3. Risk-Based Testing
The major facets of risk-based testing are as follows:

  • Risk analysis-Identify the possible risks that a project faces; estimate the loss to the organization if that risk occurs; choose risk mitigation strategies and calculate their cost; compare the cost of the loss to the cost of risk mitigation and choose appropriately.
  • Test planning and estimation-Create testing strategies based on the risks that have been identified and choose sets of test cases based on those strategies.
  • Test tracking-Track the number of tests that have been defined, implemented, and executed; track the number of tests that have passed or failed; examine the test cases to determine the level of coverage they provide; evaluate the efficiency and effectiveness of the testing process.
  • Analysis of testing's contribution-Determine the return on investment that the test group generates by discovering  defects before they impact the organization's customers.

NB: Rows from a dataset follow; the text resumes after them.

(** A message in pieces: what each row shows of it, and whether the space behind
    it was left out. *)
Definition unwrap (pieces : list (bytes * bool)) : bytes :=
  mbind (fun pc => pc.1 ++ if pc.2 : bool then [Byte.x20] else []) pieces.
Definition row_texts (head indent : bytes) (pieces : list (bytes * bool)) : list bytes :=
  match pieces.*1 with
  | [] => []
  | p :: ps => (head ++ p) :: ((fun p => indent ++ p) <$> ps)
  end.
Definition clip (l : list bytes) : list bytes := take 1023 <$> l.

Lemma row_texts_cons head indent pc pieces :
  row_texts head indent (pc :: pieces) = (head ++ pc.1) :: row_texts indent indent pieces.
Proof. unfold row_texts. cbn. by destruct pieces.*1. Qed.

Lemma wrap_rows_spec fuel : forall s ls head indent p chunk fg,
  chat_rep s ls -> t_active (sc_g s) = true -> (1 <= chunk)%nat -> (length p <= fuel)%nat ->
  tw (wrap_rows oom fuel head indent p chunk fg) (fun ok s' => appended s s' /\
    ((forall k, oom k = false) -> ok = true) /\
    exists ls', chat_rep s' ls' /\ (ok = true -> exists pieces, p = unwrap pieces /\
      Forall (fun pc => (1 <= length pc.1 <= chunk)%nat) pieces /\
      ls'.*2 = lastn 512 (ls.*2 ++ clip (row_texts head indent pieces)))) s.
Proof.
  induction fuel as [|fuel IH]; intros s ls head indent p chunk fg Hc Ha Hch Hf; cbn [wrap_rows].
  all: destruct p as [|x p]; cbn [bytes_eqb].
  1, 3: rewrite bytes_eqb_refl; tsteps; split; [apply appended_refl|]; split; [done|];
    exists ls; split; [done|]; intros _; exists []; split_and!; [done..|]; cbn; rewrite app_nil_r; unfold lastn;
    replace (length ls.*2 - 512)%nat with 0%nat by (rewrite length_fmap; destruct Hc; lia); done.
  { cbn in Hf. lia. }
  remember (x :: p) as q eqn:Eq. assert (q <> []) as Hq by (by subst).
  rewrite (bytes_eqb_ne q []) by done.
  destruct (row_take_bounds chunk q Hq Hch) as [[Hn1 Hn2] Hn3].
  set (n := row_take chunk q) in *. rewrite bool_decide_false by lia.
  rewrite (bytes_eqb_ne _ []); last first.
  { intros E. apply (f_equal length) in E.
    rewrite length_take, length_app, length_take in E. cbn [length] in E. lia. }
  apply tw_bind. eapply tw_mono; [by apply push_line_spec|]. cbn beta.
  intros ok s1 (H1 & Ho & l1 & Hc1 & E1).
  set (m := row_next n q).
  assert (exists b : bool, take m q = take n q ++ (if b then [Byte.x20] else []) /\ (1 <= m)%nat)
    as (b & Eb & Hm).
  { subst m. unfold row_next. destruct (q !! n) as [c|] eqn:Ec; [case_match eqn:Esp|].
    - exists true. destruct (byte_eqb_spec c Byte.x20) as [->|]; [|done].
      rewrite (take_S_r _ _ _ Ec). split; [done|lia].
    - exists false. by rewrite app_nil_r.
    - exists false. by rewrite app_nil_r. }
  assert (length (drop m q) <= fuel)%nat as Hf' by (rewrite length_drop; lia).
  destruct ok; cbn [negb].
  - eapply tw_mono; [apply (IH s1 l1); try done; by rewrite (appended_active _ _ H1)|]. cbn beta.
    intros ok s2 (H2 & Ho2 & ls2 & Hc2 & Hp). split; [by eapply appended_trans|].
    split; [done|]. exists ls2. split; [done|]. intros Hok.
    destruct (Hp Hok) as (pieces & Ep & Hall & El). exists ((take n q, b) :: pieces). split_and!.
    + cbn. fold (unwrap pieces). rewrite <-Ep, <-Eb. by rewrite take_drop.
    + constructor; [cbn; rewrite length_take; lia|done].
    + rewrite El, E1, row_texts_cons. cbn [pushed fst clip fmap list_fmap].
      rewrite lastn_app_lastn, <-app_assoc. done.
  - tsteps. split; [done|]. split; [done|]. by exists l1.
Qed.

4. A Defined and Integrated Testing Process
A formally defined and integrated testing process includes these basic elements:

  • Static testing of the work products of development, including requirements, design, code, and test strategies, plans, procedures, and data
  • Dynamic testing at the unit, integration, system, acceptance, and regression test levels
  • A managed testing environment
  • The preservation of test artifacts including test strategies, test cases, test procedures, and test data specifically for reuse on subsequent versions of a single application or sharing between applications


5. Visible Project Planning and Tracking
Effective project planning requires a defined software lifecycle with stages of manageable size. The activities within each project are based on that lifecycle. Each stage should be planned, estimated, and scheduled before work is done. This formal plan should be visible to all stakeholders in the project. As the development progresses, the actual activities should be compared to the plan. This comparison should also be visible to all concerned. Variations between planned and actual activities should be investigated. Differences may signal a misunderstanding about the size or scope of the project, a lack of skills or resources, or that the plan was faulty in some way.

6. Visible Defect Tracking and Reporting
Effective defect tracking requires the creation and maintenance of a database describing key aspects of each defect. Each recorded defect should include a unique tracking number, a description, the cause, who detected it, how it ws detected, the cost of finding it, the estimated cost to the organization if it had been delivered to the customer, and the person assigned to repair it. Allow  all stakeholders to examine this data. Look for defect patterns or trends that indicate that the defects are not merely random but are the result of a systemic problem within the development process.

7. Change Management
Change management is an umbrella concept that focuses on three basic areas:

  • Requirements management-Requirements are reviewed to determine whether
    they are feasible and appropriate, clearly stated, consistent with each other and with the system as a whole, and testable.
  • Release management-Rather than develop each change to a system ndividually, a number of changes are collected together into a release. When the release is defined, all the changes are designed, coded, and tested together. When complete, the release is moved into production. Release management establishes a common expectation regarding the length of time required to implement a change. It provides a mechanism to evaluate and integrate changes proposed by multiple sources within the organization, and it spreads the testing overhead over a larger base yielding a more efficient process.
  • Configuration management-Defines baselines, controls changes, and reports the status of application software configurations and the hardware they run on. A library of current and past versions is maintained.

Summing Up
Take stock of your organization. Does it have these seven habits? If not, perhaps this will help focus your efforts. In my experience, these seven habits are the hallmark of successful testing.